• **About this exercise**
The records that follow are to be repeated without alteration.

[Saved entries]

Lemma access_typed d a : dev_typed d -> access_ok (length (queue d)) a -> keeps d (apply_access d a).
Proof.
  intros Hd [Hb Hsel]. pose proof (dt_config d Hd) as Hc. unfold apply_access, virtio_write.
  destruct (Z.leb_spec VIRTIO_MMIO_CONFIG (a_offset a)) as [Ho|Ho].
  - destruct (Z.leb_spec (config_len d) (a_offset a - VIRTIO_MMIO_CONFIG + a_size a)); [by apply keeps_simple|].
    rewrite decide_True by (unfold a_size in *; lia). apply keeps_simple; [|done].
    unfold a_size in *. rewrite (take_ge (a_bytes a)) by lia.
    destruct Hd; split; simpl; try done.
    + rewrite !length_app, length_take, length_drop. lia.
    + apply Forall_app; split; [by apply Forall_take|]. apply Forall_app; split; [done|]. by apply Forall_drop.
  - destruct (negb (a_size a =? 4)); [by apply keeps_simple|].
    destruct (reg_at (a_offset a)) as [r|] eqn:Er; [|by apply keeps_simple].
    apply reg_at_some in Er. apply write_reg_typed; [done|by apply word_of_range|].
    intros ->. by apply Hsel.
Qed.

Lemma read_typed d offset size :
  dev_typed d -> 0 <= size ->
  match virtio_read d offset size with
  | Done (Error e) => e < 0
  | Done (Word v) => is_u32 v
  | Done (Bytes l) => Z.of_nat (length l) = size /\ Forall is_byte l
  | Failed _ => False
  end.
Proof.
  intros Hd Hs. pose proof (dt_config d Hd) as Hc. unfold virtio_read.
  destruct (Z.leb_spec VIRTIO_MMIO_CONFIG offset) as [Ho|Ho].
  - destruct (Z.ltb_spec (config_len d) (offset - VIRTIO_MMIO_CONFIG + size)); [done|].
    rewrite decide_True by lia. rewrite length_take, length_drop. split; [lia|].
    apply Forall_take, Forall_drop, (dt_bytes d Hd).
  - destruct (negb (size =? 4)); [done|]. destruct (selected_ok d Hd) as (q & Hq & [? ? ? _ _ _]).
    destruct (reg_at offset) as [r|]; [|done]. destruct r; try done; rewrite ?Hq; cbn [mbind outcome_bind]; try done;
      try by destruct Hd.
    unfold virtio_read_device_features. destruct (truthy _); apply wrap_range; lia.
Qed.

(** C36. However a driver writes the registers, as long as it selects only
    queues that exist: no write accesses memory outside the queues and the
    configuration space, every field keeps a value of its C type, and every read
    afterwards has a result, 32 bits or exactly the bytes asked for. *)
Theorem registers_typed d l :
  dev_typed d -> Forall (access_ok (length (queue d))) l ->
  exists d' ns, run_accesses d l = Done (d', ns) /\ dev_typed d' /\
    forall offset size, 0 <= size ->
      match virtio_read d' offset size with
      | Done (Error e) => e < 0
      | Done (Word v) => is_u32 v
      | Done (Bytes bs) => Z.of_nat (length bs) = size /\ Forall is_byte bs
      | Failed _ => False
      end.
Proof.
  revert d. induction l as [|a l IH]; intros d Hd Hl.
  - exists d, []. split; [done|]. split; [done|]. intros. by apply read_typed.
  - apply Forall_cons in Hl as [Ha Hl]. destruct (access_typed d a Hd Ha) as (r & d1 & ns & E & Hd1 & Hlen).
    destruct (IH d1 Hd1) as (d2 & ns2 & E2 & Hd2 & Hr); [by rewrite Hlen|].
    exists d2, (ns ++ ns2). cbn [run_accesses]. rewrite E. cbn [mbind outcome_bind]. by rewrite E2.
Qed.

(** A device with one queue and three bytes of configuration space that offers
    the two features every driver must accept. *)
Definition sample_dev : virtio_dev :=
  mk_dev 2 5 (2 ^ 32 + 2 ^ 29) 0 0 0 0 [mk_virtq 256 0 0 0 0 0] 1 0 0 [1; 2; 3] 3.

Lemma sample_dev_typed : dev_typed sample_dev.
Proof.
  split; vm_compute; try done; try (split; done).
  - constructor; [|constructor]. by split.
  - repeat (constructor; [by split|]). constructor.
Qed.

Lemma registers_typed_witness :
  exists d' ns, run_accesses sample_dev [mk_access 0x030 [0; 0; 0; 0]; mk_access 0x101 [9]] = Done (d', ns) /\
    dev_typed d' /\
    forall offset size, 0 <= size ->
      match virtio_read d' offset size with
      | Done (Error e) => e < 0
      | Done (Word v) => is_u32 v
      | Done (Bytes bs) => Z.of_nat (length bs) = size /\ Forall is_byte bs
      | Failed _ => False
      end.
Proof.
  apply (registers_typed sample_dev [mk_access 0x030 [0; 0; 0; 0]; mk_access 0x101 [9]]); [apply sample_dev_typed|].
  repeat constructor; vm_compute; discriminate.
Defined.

• **Answer to this exercise**
Lemma access_typed d a : dev_typed d -> access_ok (length (queue d)) a -> keeps d (apply_access d a).
Proof.
  intros Hd [Hb Hsel]. pose proof (dt_config d Hd) as Hc. unfold apply_access, virtio_write.
  destruct (Z.leb_spec VIRTIO_MMIO_CONFIG (a_offset a)) as [Ho|Ho].
  - destruct (Z.leb_spec (config_len d) (a_offset a - VIRTIO_MMIO_CONFIG + a_size a)); [by apply keeps_simple|].
    rewrite decide_True by (unfold a_size in *; lia). apply keeps_simple; [|done].
    unfold a_size in *. rewrite (take_ge (a_bytes a)) by lia.
    destruct Hd; split; simpl; try done.
    + rewrite !length_app, length_take, length_drop. lia.
    + apply Forall_app; split; [by apply Forall_take|]. apply Forall_app; split; [done|]. by apply Forall_drop.
  - destruct (negb (a_size a =? 4)); [by apply keeps_simple|].
    destruct (reg_at (a_offset a)) as [r|] eqn:Er; [|by apply keeps_simple].
    apply reg_at_some in Er. apply write_reg_typed; [done|by apply word_of_range|].
    intros ->. by apply Hsel.
Qed.

Lemma read_typed d offset size :
  dev_typed d -> 0 <= size ->
  match virtio_read d offset size with
  | Done (Error e) => e < 0
  | Done (Word v) => is_u32 v
  | Done (Bytes l) => Z.of_nat (length l) = size /\ Forall is_byte l
  | Failed _ => False
  end.
Proof.
  intros Hd Hs. pose proof (dt_config d Hd) as Hc. unfold virtio_read.
  destruct (Z.leb_spec VIRTIO_MMIO_CONFIG offset) as [Ho|Ho].
  - destruct (Z.ltb_spec (config_len d) (offset - VIRTIO_MMIO_CONFIG + size)); [done|].
    rewrite decide_True by lia. rewrite length_take, length_drop. split; [lia|].
    apply Forall_take, Forall_drop, (dt_bytes d Hd).
  - destruct (negb (size =? 4)); [done|]. destruct (selected_ok d Hd) as (q & Hq & [? ? ? _ _ _]).
    destruct (reg_at offset) as [r|]; [|done]. destruct r; try done; rewrite ?Hq; cbn [mbind outcome_bind]; try done;
      try by destruct Hd.
    unfold virtio_read_device_features. destruct (truthy _); apply wrap_range; lia.
Qed.

(** C36. However a driver writes the registers, as long as it selects only
    queues that exist: no write accesses memory outside the queues and the
    configuration space, every field keeps a value of its C type, and every read
    afterwards has a result, 32 bits or exactly the bytes asked for. *)
Theorem registers_typed d l :
  dev_typed d -> Forall (access_ok (length (queue d))) l ->
  exists d' ns, run_accesses d l = Done (d', ns) /\ dev_typed d' /\
    forall offset size, 0 <= size ->
      match virtio_read d' offset size with
      | Done (Error e) => e < 0
      | Done (Word v) => is_u32 v
      | Done (Bytes bs) => Z.of_nat (length bs) = size /\ Forall is_byte bs
      | Failed _ => False
      end.
Proof.
  revert d. induction l as [|a l IH]; intros d Hd Hl.
  - exists d, []. split; [done|]. split; [done|]. intros. by apply read_typed.
  - apply Forall_cons in Hl as [Ha Hl]. destruct (access_typed d a Hd Ha) as (r & d1 & ns & E & Hd1 & Hlen).
    destruct (IH d1 Hd1) as (d2 & ns2 & E2 & Hd2 & Hr); [by rewrite Hlen|].
    exists d2, (ns ++ ns2). cbn [run_accesses]. rewrite E. cbn [mbind outcome_bind]. by rewrite E2.
Qed.

(** A device with one queue and three bytes of configuration space that offers
    the two features every driver must accept. *)
Definition sample_dev : virtio_dev :=
  mk_dev 2 5 (2 ^ 32 + 2 ^ 29) 0 0 0 0 [mk_virtq 256 0 0 0 0 0] 1 0 0 [1; 2; 3] 3.

Lemma sample_dev_typed : dev_typed sample_dev.
Proof.
  split; vm_compute; try done; try (split; done).
  - constructor; [|constructor]. by split.
  - repeat (constructor; [by split|]). constructor.
Qed.

Lemma registers_typed_witness :
  exists d' ns, run_accesses sample_dev [mk_access 0x030 [0; 0; 0; 0]; mk_access 0x101 [9]] = Done (d', ns) /\
    dev_typed d' /\
    forall offset size, 0 <= size ->
      match virtio_read d' offset size with
      | Done (Error e) => e < 0
      | Done (Word v) => is_u32 v
      | Done (Bytes bs) => Z.of_nat (length bs) = size /\ Forall is_byte bs
      | Failed _ => False
      end.
Proof.
  apply (registers_typed sample_dev [mk_access 0x030 [0; 0; 0; 0]; mk_access 0x101 [9]]); [apply sample_dev_typed|].
  repeat constructor; vm_compute; discriminate.
Defined.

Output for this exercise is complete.